Support Questions

Find answers, ask questions, and share your expertise
Announcements
Celebrating as our community reaches 100,000 members! Thank you!

how to sqoop with Impala

avatar

Dear Cloudera Community,

 

is there any syntax to replace my query below for Impala database instead of Hive? I am intended to ingest table into impala from Oracle.

 

sqoop import --hive-import --connect "jdbc:oracle:thin:@(description=(address=(protocol=tcp)(host=192.168.1.3)(port=1521))(connect_data=(service_name=cdb)))" --table EMPLOYEE1 --username system --password XXXX --m 1

 

Regards

Anis

1 ACCEPTED SOLUTION

avatar

I dont fully understand your goal, but sqoop just transfers the data from Oracle to HDFS and updates the metadata. As mentioned above, Impala is absolutely fine with this, just do invalidate metadata or refresh on that table which was imported.

 

Regarding your case, if you need to extend the table - add one column - I would do it by transfering the imported table into a managed table (via Hive or Impala) and in that simple insert into ... select statement I would do the additional column.  For this case wou don't need row level insert neither update or delete. And if you need to change some records (or remove) - you can still overwrite the partition. This approach is common for Hive and Impala (unless you are using Kudu, or Hive new transactions).

 

But the basics remain the same - HDFS is a append only system, si Hive does nothing else, just keeps the list of changes (inserts, deletes, updates) in separate file and then time by time overwrites the tables in the background.

 

Subquery is fully supported as far as I know, the data types can be easily changed via alter table replace command.

 

 

View solution in original post

4 REPLIES 4

avatar
Explorer

Hi Anis

Since Impala can use Hive's metadata.
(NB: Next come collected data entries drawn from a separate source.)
Lemma straight l : ∀ p q,
  rtc (hop this) start p →
  stepwise this (p :: q :: l) → NoDup (p :: q :: l) →
  ∀ i c, (q :: l) !! i = Some c →
    c.1 = q.1 + Z.of_nat i * (q.1 - p.1) ∧
    c.2 = q.2 + Z.of_nat i * (q.2 - p.2).
Proof using All.
  induction l as [|r l IH]; intros p q Hp Hst Hnd i c Hc.
  - destruct i as [|i]; [|done]. injection Hc as <-. lia.
  - destruct i as [|i]; [injection Hc as <-; lia|].
    destruct Hst as [Hq Hst]. pose proof Hst as [Hr _].
    apply NoDup_cons in Hnd as [Hnot Hnd].
    assert (r ≠ p) as Hne.
    { intros ->. apply Hnot. right. by left. }
    destruct (no_corner p q r Hp Hq Hr Hne) as [Hdx Hdy].
    destruct (IH q r (rtc_r _ _ _ Hp Hq) Hst Hnd i c Hc) as [Hc1 Hc2].
    rewrite Hdx in Hc1. rewrite Hdy in Hc2.
    rewrite Nat2Z.inj_succ, !Z.mul_succ_l. lia.
Qed.

(** A way without repetition from [start] is as long as the larger of the
    coordinate distances of its ends. *)
Lemma straight_span q l e :
  stepwise this (start :: q :: l) → NoDup (start :: q :: l) →
  last (q :: l) = Some e →
  span start e = Z.of_nat (S (length l)) ∧
  e.1 - start.1 = Z.of_nat (S (length l)) * (q.1 - start.1) ∧
  e.2 - start.2 = Z.of_nat (S (length l)) * (q.2 - start.2).
Proof using All.
  intros Hst Hnd Hlast. rewrite last_lookup in Hlast. simpl in Hlast.
  destruct (straight l start q (rtc_refl _ _) Hst Hnd _ e Hlast) as [H1 H2].
  destruct Hst as [Hq _].
  pose proof (reach_axis start q (rtc_refl _ _) Hq) as Haxis.
  rewrite Nat2Z.inj_succ, !Z.mul_succ_l. unfold span, axis_adjacent in *.
  destruct start as [sx sy], q as [qx qy], e as [ex ey]. simpl in *.
  destruct Haxis as [[= -> ->]|[[= -> ->]|[[= -> ->]|[= -> ->]]]]; lia.
Qed.

Lemma straight_unique l1 l2 e :
  stepwise this (start :: l1) → NoDup (start :: l1) →
  last (start :: l1) = Some e →
  stepwise this (start :: l2) → NoDup (start :: l2) →
  last (start :: l2) = Some e →
  l1 = l2.
Proof using All.
  assert (∀ q l, NoDup (start :: q :: l) →
            last (start :: q :: l) ≠ Some start) as Hloop.
  { intros q l [Hnot _]%NoDup_cons Hlast. apply Hnot.
    rewrite last_cons_cons in Hlast. by apply last_Some_elem_of. }
  intros Hst1 Hnd1 Hl1 Hst2 Hnd2 Hl2.
  destruct l1 as [|q1 l1], l2 as [|q2 l2]; [done|..].
  - injection Hl1 as <-. by destruct (Hloop q2 l2).
  - injection Hl2 as <-. by destruct (Hloop q1 l1).
  - rewrite last_cons_cons in Hl1, Hl2.
    destruct (straight_span q1 l1 e Hst1 Hnd1 Hl1) as (Hs1 & Hx1 & Hy1).
    destruct (straight_span q2 l2 e Hst2 Hnd2 Hl2) as (Hs2 & Hx2 & Hy2).
    assert (length l1 = length l2) as Hlen12 by lia.
    pose proof (reach_axis start q1 (rtc_refl _ _) (proj1 Hst1)) as Ha1.
    pose proof (reach_axis start q2 (rtc_refl _ _) (proj1 Hst2)) as Ha2.
    assert (q1.1 - start.1 = q2.1 - start.1 ∧
            q1.2 - start.2 = q2.2 - start.2) as [Hdx Hdy].
    { rewrite Hlen12 in Hx1, Hy1. rewrite Nat2Z.inj_succ in *.
      unfold axis_adjacent in *.
      destruct start as [sx sy], q1 as [x1 y1], q2 as [x2 y2]. simpl in *.
      destruct Ha1 as [[= -> ->]|[[= -> ->]|[[= -> ->]|[= -> ->]]]];
        destruct Ha2 as [[= -> ->]|[[= -> ->]|[[= -> ->]|[= -> ->]]]];
        lia. }
    apply (list_eq_same_length _ _ (S (length l2))); [done|simpl; lia|].
    intros i c1 c2 _ Hc1 Hc2.
    destruct (straight l1 start q1 (rtc_refl _ _) Hst1 Hnd1 i c1 Hc1)
      as [Hc1x Hc1y].
    destruct (straight l2 start q2 (rtc_refl _ _) Hst2 Hnd2 i c2 Hc2)
      as [Hc2x Hc2y].
    rewrite Hdx in Hc1x. rewrite Hdy in Hc1y.
    destruct c1, c2; simpl in *. f_equal; lia.
Qed.
(** The recipe of a target as make runs it: every command with the mark
    that lets it fail. *)
Definition recipe_of (env : string → option string)
    (overrides : list (string * string)) (t : string)
  : option (list (bool * string)) :=
  vs ← table env overrides ;
  r ← rule_for t doc_rules ;
  ls ← mapM (expand env vs) (recipe r) ;
  Some (commands ls).

(** The commands as the shell gets them. *)
Definition commands_of (env : string → option string)
    (overrides : list (string * string)) (t : string)
  : option (list string) :=
  (λ cs, cs.*2) <$> recipe_of env overrides t.

(** Commands none of which may fail. *)
Definition strict (cmds : list string) : list (bool * string) :=
  (λ c, (false, c)) <$> cmds.

(** [make BUILDDIR=b SPHINXOPTS=o] *)
Definition settings (b o : string) : list (string * string) :=
  [("BUILDDIR", b); ("SPHINXOPTS", o)].

(** The targets that run one Sphinx builder into a directory of its
    own: target, builder, directory. *)
Definition builders : list (string * (string * string)) :=
  [ ("dirhtml", ("dirhtml", "dirhtml"));
    ("singlehtml", ("singlehtml", "singlehtml"));
    ("pickle", ("pickle", "pickle"));
    ("json", ("json", "json"));
    ("htmlhelp", ("htmlhelp", "htmlhelp"));
    ("qthelp", ("qthelp", "qthelp"));
    ("applehelp", ("applehelp", "applehelp"));
    ("devhelp", ("devhelp", "devhelp"));
    ("epub", ("epub", "epub"));
    ("epub3", ("epub3", "epub3"));
    ("latex", ("latex", "latex"));
    ("text", ("text", "text"));
    ("man", ("man", "man"));
    ("texinfo", ("texinfo", "texinfo"));
    ("info", ("texinfo", "texinfo"));
    ("changes", ("changes", "changes"));
    ("linkcheck", ("linkcheck", "linkcheck"));
    ("coverage", ("coverage", "coverage"));
    ("xml", ("xml", "xml"));
    ("pseudoxml", ("pseudoxml", "pseudoxml"));
    ("dummy", ("dummy", "dummy")) ].

(** The commands of [clean] and, for the build directory [b], the one of
    [allclean]. *)
Definition clean_commands : list string :=
  ["rm -f apidoc/*"; "rm -f sphinx-build.log"].
Definition allclean_command (b : string) : string :=
  "rm -rf " +:+ b +:+ "/*".

(** The commands of [apidoc]. *)
Definition apidoc_commands : list string :=
  [ "echo " +:+ dq +:+ "Build apidocs (twice)" +:+ dq;
    "SPHINX_APIDOC_OPTIONS=" +:+ dq +:+ "members,ignore-module-all" +:+ dq
      +:+ "  sphinx-apidoc -o apidoc_i -fM  ../idaes ../idaes/tests "
      +:+ dq +:+ "../idaes/*/tests" +:+ dq +:+ "  >/dev/null";
    "SPHINX_APIDOC_OPTIONS=" +:+ dq +:+ "members,ignore-module-all,noindex"
      +:+ dq
      +:+ "  sphinx-apidoc -o apidoc_x -fM  ../idaes ../idaes/tests "
      +:+ dq +:+ "../idaes/*/tests" +:+ dq +:+ "  >/dev/null";
    "echo " +:+ dq +:+ "Combine indexed and non-indexed docs" +:+ dq;
    "mkdir -p apidoc";
    "/bin/cp apidoc_x/* apidoc";
    "for ix in idaes idaes.dmf idaes.vis ; do " +:+ tab +:+ bs +:+ nl
      +:+ tab +:+ "/bin/cp apidoc_i/${ix}.rst apidoc;" +:+ tab +:+ tab
      +:+ bs +:+ nl +:+ "done";
    "/bin/rm -rf apidoc_i apidoc_x";
    "echo " +:+ dq +:+ "Done: output in directory 'apidoc'" +:+ dq ].

(** The command of [html] that runs Sphinx, and all its commands, for
    the build directory [b] and the options [o]. *)
Definition sphinx_html (b o : string) : string :=
  "SPHINX=1 sphinx-build -b html -d " +:+ b +:+ "/doctrees " +:+ o
  +:+ " . " +:+ b.

Definition html_commands (b o : string) : list string :=
  [ "mkdir -p " +:+ b +:+ "/examples";
    sphinx_html b o;
    "/bin/cp examples/*.html " +:+ b +:+ "/examples";
    "/bin/cp examples/*.png " +:+ b +:+ "/examples";
    "echo";
    "echo " +:+ dq +:+ "Build finished. The HTML pages are in " +:+ b
      +:+ dq ].

(** The commands of [doctest], for the build directory [b]. *)
Definition doctest_commands (b : string) : list string :=
  [ "mkdir -p " +:+ b +:+ "/doctest";
    "sphinx-build -b doctest . " +:+ b +:+ "/doctest";
    "echo " +:+ dq
      +:+ "Testing of doctests in the sources finished, look at the "
      +:+ dq +:+ " " +:+ bs +:+ nl +:+ "      " +:+ dq
      +:+ "results in " +:+ b +:+ "/doctest/output.txt." +:+ dq ].
(** * CulturIA: the daily trivia generator ([generar_trivia.py])

    A shallow embedding of the script and of the parts of the Python
    runtime it leans on, followed by the properties of its specification.

    Conventions of the embedding.
    - A Python [str] is the list of its code points ([pystr]).
    - A Python value that can come out of [json.loads] is a [json]; a
      [dict] keeps its insertion order and has each key once.
    - A call that can raise returns a [result]; the exceptions the script
      can meet are the constructors of [exc].
    - [float] values are kept as the literal they were read from: binary64
      rounding is not part of this development.  The three places where
      the value of a float would be needed (serialising it, adding one to
      it, formatting it) answer [OutsideModel], so that nothing is proved
      about them.
    - The interpreter is taken without its recursion limit and without
      its limit on the number of digits of an integer.
    - The history file is text: the UTF-8 codec is the identity on text
      without surrogate code points and refuses the rest when writing. *)

From Stdlib Require Import String Ascii.
From Stdlib Require Import List ZArith NArith Lia Bool.
From Stdlib Require DecimalN DecimalPos DecimalFacts.
Import ListNotations.

(* ================================================================== *)
(** * Python strings *)
(* ================================================================== *)

Definition pystr := list N.

Local Open Scope N_scope.

(** Decoding of the UTF-8 bytes of a literal of this file into code
    points. *)
Fixpoint utf8_decode (bs : list N) : pystr :=
  match bs with
  | [] => []
  | b :: r =>
      if b <? 128 then b :: utf8_decode r
      else if b <? 224 then
        match r with
        | b1 :: r1 => ((b - 192) * 64 + (b1 - 128)) :: utf8_decode r1
        | _ => []
        end
      else if b <? 240 then
        match r with
        | b1 :: b2 :: r2 =>
            ((b - 224) * 4096 + (b1 - 128) * 64 + (b2 - 128)) :: utf8_decode r2
        | _ => []
        end
      else
        match r with
        | b1 :: b2 :: b3 :: r3 =>
            ((b - 240) * 262144 + (b1 - 128) * 4096 + (b2 - 128) * 64 + (b3 - 128))
              :: utf8_decode r3
        | _ => []
        end
  end.

Definition lit (s : string) : pystr :=
  utf8_decode (map N_of_ascii (list_ascii_of_string s)).

(** A literal in which every apostrophe stands for a double quote. *)
Definition dq (s : string) : pystr :=
  map (fun c => if c =? 39 then 34 else c) (lit s).

Fixpoint pystr_eqb (a b : pystr) : bool :=
  match a, b with
  | [], [] => true
  | x :: a', y :: b' => (x =? y) && pystr_eqb a' b'
  | _, _ => false
  end.

(** [s.startswith(prefix)] *)
Fixpoint startswith (pre s : pystr) : bool :=
  match pre, s with
  | [], _ => true
  | p :: pre', c :: s' => (p =? c) && startswith pre' s'
  | _ :: _, [] => false
  end.

(** [sub in s] for two strings *)
Fixpoint str_contains (sub s : pystr) : bool :=
  startswith sub s ||
  match s with
  | [] => false
  | _ :: s' => str_contains sub s'
  end.
(** * MediaDevicesManager: a shallow embedding in Rocq

    The JavaScript module [MediaDevicesManager] keeps the list of local
    capture/playback devices, the selected audio and video input, the
    per-kind preference lists and the set of live media tracks.  This file
    embeds the parts of it that its specification talks about:

    - the JS values stored in [this.attributes] ([jsval]) and their
      truthiness, since the code branches on truthiness throughout;
    - the device objects, kept in a heap of locations because the same
      object is shared by [attributes.devices] and [_knownDevices] and is
      mutated in place by [_updateDevice];
    - the browser storage, the hardware calls issued (as a log) and the
      change notifications emitted (as a log);
    - the asynchronous steps: [_updateDevices] issues an enumeration, and
      the enumeration's [then]/[catch] handlers run later as their own
      steps; [getUserMedia] takes the hardware's answers as arguments. *)

From Stdlib Require Import String Ascii List Bool Arith ZArith Lia DecimalString.
From stdpp Require Import base gmap strings list.

Import ListNotations.
Local Open Scope string_scope.

(** ** JavaScript values *)

Definition loc := nat.

(** The values the manager stores in [this.attributes] and passes to
    [set]: [undefined], [null], booleans, numbers, strings and arrays of
    device objects (given by their locations). *)
Inductive jsval :=
| JUndef
| JNull
| JBool (b : bool)
| JNum (n : Z)
| JStr (s : string)
| JArr (l : list loc).

#[global] Instance jsval_eq_dec : EqDecision jsval.
Proof. solve_decision. Defined.

(** [===] on the values above.  Arrays are compared by content; the code
    never compares arrays with [===]. *)
Definition strict_eq (v w : jsval) : bool := bool_decide (v = w).

Definition truthy (v : jsval) : bool :=
  match v with
  | JUndef | JNull => false
  | JBool b => b
  | JNum n => negb (Z.eqb n 0)
  | JStr s => negb (String.eqb s "")
  | JArr _ => true
  end.

(** [a || b] *)
Definition js_or (a b : jsval) : jsval := if truthy a then a else b.

(** A value that is a string or [undefined] ([x?.deviceId], the result of
    [Array.prototype.find] followed by a field read, ...). *)
Definition of_opt (o : option string) : jsval :=
  match o with Some s => JStr s | None => JUndef end.

Definition string_of_nat (n : nat) : string :=
  NilZero.string_of_uint (Nat.to_uint n).

(** [String(v)] for the truthy values [BrowserStorage.setItem] can receive. *)
Definition js_to_string (v : jsval) : string :=
  match v with
  | JUndef => "undefined"
  | JNull => "null"
  | JBool true => "true"
  | JBool false => "false"
  | JNum n => NilZero.string_of_int (Z.to_int n)
  | JStr s => s
  | JArr l => String.concat "," (map (fun _ => "[object Object]") l)
  end.

(** ** Devices *)

(** A [MediaDeviceInfo] as returned by [enumerateDevices()]. *)
Record media_device_info := mkMediaDeviceInfo {
  mdi_deviceId : string;
  mdi_groupId : string;
  mdi_kind : string;
  mdi_label : string;
}.

(** The device objects built by [_addDevice]; [fallbackLabel] is [None]
    when the code leaves it [undefined] (a kind other than the three known
    ones). *)
Record device := mkDevice {
  deviceId : string;
  groupId : string;
  kind : string;
  label : string;
  fallbackLabel : option string;
}.

Definition emptyDevice : device := mkDevice "" "" "" "" None.

(** [oldDevice.deviceId === device.deviceId && oldDevice.kind === device.kind] *)
Definition sameDevice (d : device) (m : media_device_info) : bool :=
  String.eqb (deviceId d) (mdi_deviceId m) && String.eqb (kind d) (mdi_kind m).

(** ** Media tracks and constraints *)

(** A [MediaStreamTrack]: its identity, its kind (["audio"] or ["video"]),
    [getSettings().deviceId] and whether it has ended ([readyState] is
    ["ended"]). *)
Record track := mkTrack {
  track_id : nat;
  track_kind : string;
  track_settings_deviceId : option string;
  track_stopped : bool;
}.

(** [constraints.audio.deviceId]: a plain string or an object with
    [exact] and/or [ideal] members. *)
Inductive device_id_constraint :=
| DIdStr (s : string)
| DIdObj (exact ideal : jsval).

(** [constraints.audio] / [constraints.video]: absent, a boolean, or a
    constraint object with an optional [deviceId] and other members. *)
Inductive media_constraint :=
| MUndef
| MBool (b : bool)
| MObj (mc_deviceId : option device_id_constraint) (mc_other : list (string * string)).

Record constraints := mkConstraints {
  c_audio : media_constraint;
  c_video : media_constraint;
}.

Definition mc_truthy (m : media_constraint) : bool :=
  match m with MUndef => false | MBool b => b | MObj _ _ => true end.

(** Truthiness of [m.deviceId] (a boolean has no [deviceId] member). *)
Definition mc_deviceId_truthy (m : media_constraint) : bool :=
  match m with
  | MObj (Some (DIdStr s)) _ => negb (String.eqb s "")
  | MObj (Some (DIdObj _ _)) _ => true
  | _ => false
  end.

(** ** Errors and hardware calls *)

Inductive js_error :=
| DOMException (message name : string)
| HardwareError (name : string) (id : nat).

(** The hardware's answer to one [navigator.mediaDevices.getUserMedia]. *)
Inductive gum_response :=
| GumOk (stream : list track)
| GumErr (e : js_error).

(** The settlement of the promise returned to the caller. *)
Inductive gum_outcome :=
| Resolved (stream : list track)
| Rejected (e : js_error).

(** Calls into [navigator.mediaDevices] and on tracks, in issue order. *)
Inductive hw_call :=
| HwEnumerateDevices (id : nat)
| HwGetUserMedia (c : constraints)
| HwStopTrack (id : nat)
| HwAddDeviceChangeListener
| HwRemoveDeviceChangeListener.

(** ** Browser storage *)

(** Modelled from the spec: [BrowserStorage] (services/BrowserStorage.js,
    not part of this sources) is a persistent string key-value store with
    [getItem] (a missing key reads as [null]), [setItem] and [removeItem].
    Preference lists are written with [JSON.stringify] and read back with
    [JSON.parse]; [SJson l] is the serialised form of the list [l]. *)
Inductive stored :=
| SStr (s : string)
| SJson (l : list string).

#[global] Instance stored_eq_dec : EqDecision stored.
Proof. solve_decision. Defined.

Definition getItem (k : string) (s : gmap string stored) : option stored := s !! k.
Definition setItem (k : string) (v : stored) (s : gmap string stored) : gmap string stored :=
  <[k := v]> s.
Definition removeItem (k : string) (s : gmap string stored) : gmap string stored :=
  delete k s.

(** ** The manager's state *)

Record manager := mkManager {
  supported : bool;                      (* isSupported() *)
  attributes : gmap string jsval;        (* this.attributes *)
  heap : gmap loc device;                (* the device objects *)
  enabledCount : Z;                      (* this._enabledCount *)
  knownDevices : gmap string loc;        (* this._knownDevices *)
  tracks : list track;                   (* this._tracks *)
  pendingEnumerate : option nat;         (* this._pendingEnumerateDevicesPromise *)
  inflight : list nat;                   (* enumerations not settled yet *)
  nextEnumeration : nat;
  preferenceAudioInputList : list string;
  preferenceVideoInputList : list string;
  storage : gmap string stored;          (* BrowserStorage *)
  hw : list hw_call;                     (* hardware calls issued *)
  emitted : list (string * jsval);       (* _trigger(name, [value]) *)
}.

(** Field updates of the state. *)
Definition set_attributes a st := mkManager (supported st) a (heap st) (enabledCount st) (knownDevices st) (tracks st) (pendingEnumerate st) (inflight st) (nextEnumeration st) (preferenceAudioInputList st) (preferenceVideoInputList st) (storage st) (hw st) (emitted st).
Definition set_heap h st := mkManager (supported st) (attributes st) h (enabledCount st) (knownDevices st) (tracks st) (pendingEnumerate st) (inflight st) (nextEnumeration st) (preferenceAudioInputList st) (preferenceVideoInputList st) (storage st) (hw st) (emitted st).
Definition set_enabledCount n st := mkManager (supported st) (attributes st) (heap st) n (knownDevices st) (tracks st) (pendingEnumerate st) (inflight st) (nextEnumeration st) (preferenceAudioInputList st) (preferenceVideoInputList st) (storage st) (hw st) (emitted st).
Definition set_knownDevices k st := mkManager (supported st) (attributes st) (heap st) (enabledCount st) k (tracks st) (pendingEnumerate st) (inflight st) (nextEnumeration st) (preferenceAudioInputList st) (preferenceVideoInputList st) (storage st) (hw st) (emitted st).
Definition set_tracks t st := mkManager (supported st) (attributes st) (heap st) (enabledCount st) (knownDevices st) t (pendingEnumerate st) (inflight st) (nextEnumeration st) (preferenceAudioInputList st) (preferenceVideoInputList st) (storage st) (hw st) (emitted st).
Definition set_enumeration p fl n st := mkManager (supported st) (attributes st) (heap st) (enabledCount st) (knownDevices st) (tracks st) p fl n (preferenceAudioInputList st) (preferenceVideoInputList st) (storage st) (hw st) (emitted st).
Definition set_preferenceAudioInputList l st := mkManager (supported st) (attributes st) (heap st) (enabledCount st) (knownDevices st) (tracks st) (pendingEnumerate st) (inflight st) (nextEnumeration st) l (preferenceVideoInputList st) (storage st) (hw st) (emitted st).
Definition set_preferenceVideoInputList l st := mkManager (supported st) (attributes st) (heap st) (enabledCount st) (knownDevices st) (tracks st) (pendingEnumerate st) (inflight st) (nextEnumeration st) (preferenceAudioInputList st) l (storage st) (hw st) (emitted st).
Definition set_storage s st := mkManager (supported st) (attributes st) (heap st) (enabledCount st) (knownDevices st) (tracks st) (pendingEnumerate st) (inflight st) (nextEnumeration st) (preferenceAudioInputList st) (preferenceVideoInputList st) s (hw st) (emitted st).
Definition set_hw l st := mkManager (supported st) (attributes st) (heap st) (enabledCount st) (knownDevices st) (tracks st) (pendingEnumerate st) (inflight st) (nextEnumeration st) (preferenceAudioInputList st) (preferenceVideoInputList st) (storage st) l (emitted st).
Definition set_emitted l st := mkManager (supported st) (attributes st) (heap st) (enabledCount st) (knownDevices st) (tracks st) (pendingEnumerate st) (inflight st) (nextEnumeration st) (preferenceAudioInputList st) (preferenceVideoInputList st) (storage st) (hw st) l.

(** [navigator.mediaDevices.*(...)] / [track.stop()]: log the call. *)
Definition issue (c : hw_call) (st : manager) : manager := set_hw (hw st ++ [c]) st.

(** [this._trigger(name, [value])] *)
Definition trigger (name : string) (v : jsval) (st : manager) : manager :=
  set_emitted (emitted st ++ [(name, v)]) st.

(** [this.attributes[key] = v] *)
Definition setAttr (key : string) (v : jsval) (st : manager) : manager :=
  set_attributes (<[key := v]> (attributes st)) st.

(** [this._tracks] reads as an array of device objects. *)
Definition deref (h : gmap loc device) (l : loc) : device := default emptyDevice (h !! l).

(** [this.attributes.devices]; the code only ever stores an array there. *)
Definition devices (st : manager) : list loc :=
  match attributes st !! "devices" with Some (JArr l) => l | _ => [] end.

Definition setDevices (l : list loc) (st : manager) : manager := setAttr "devices" (JArr l) st.

(** ** get / set and the persisted selection *)

Definition LOCAL_STORAGE_NULL_DEVICE_ID : string := "local-storage-null-device-id".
I think it's ok to use the command to import data from RDBMS to Hive and use impala to query it.

avatar

Thanks for advice and infact I am doing this only but I have one usecase where I am suppose to import one table from oracle11g to either Hive/Impala then add one field called DIMdatekey in resulting FACT table.

 

is it supported to add one column ie DIMdatekey in Hive's fact table and populate that field from DateDimension which is there in Hive.

 

Also, I am afraid of use of Hive knowing this fact below and like to use only Impala with Sqoop.

 

Limitation of Hive:

 1--> All the ANSI SQL standard queries are not supported by HIVE QL(Hive query language)

 2--> Sub queries are not supported

 3--> No support for update and delete operation

4--> doesn’t support ROW level Insert, Update, Delete. But you can generate new tables   from queries or output query results to files.

 5--> cannot change the column data type after the table is created

 

look forward someone to advice me on OLAP usecase with Hive/Impala in tandem with sqoop.

 

Regards

Anis

 

 

avatar

I dont fully understand your goal, but sqoop just transfers the data from Oracle to HDFS and updates the metadata. As mentioned above, Impala is absolutely fine with this, just do invalidate metadata or refresh on that table which was imported.

 

Regarding your case, if you need to extend the table - add one column - I would do it by transfering the imported table into a managed table (via Hive or Impala) and in that simple insert into ... select statement I would do the additional column.  For this case wou don't need row level insert neither update or delete. And if you need to change some records (or remove) - you can still overwrite the partition. This approach is common for Hive and Impala (unless you are using Kudu, or Hive new transactions).

 

But the basics remain the same - HDFS is a append only system, si Hive does nothing else, just keeps the list of changes (inserts, deletes, updates) in separate file and then time by time overwrites the tables in the background.

 

Subquery is fully supported as far as I know, the data types can be easily changed via alter table replace command.

 

 

avatar
Contributor

Dear @AnisurRehman 

You can import data from RDBMS to HDFS only with SQOOP. Then If you want to manipulate this table through Impala-Shell then you only need to run the following command from a pc where Impala is installed.

impala-shell -d db_name -q "INVALIDATE METADATA tablename";

 

You have to do INVALIDATE because your table is new for Impala daemon metadata. 

Then if you append new data-files to the existing tablename table you only need to do refesh, the command is 

impala-shell -d db_name -q "REFRESH tablename";

Refresh due to the fact that you do not want the whole metadata for the specific table, only the block location for the new data-files.

 

So after that you can quey the table through Impala-shell and Impala query editor.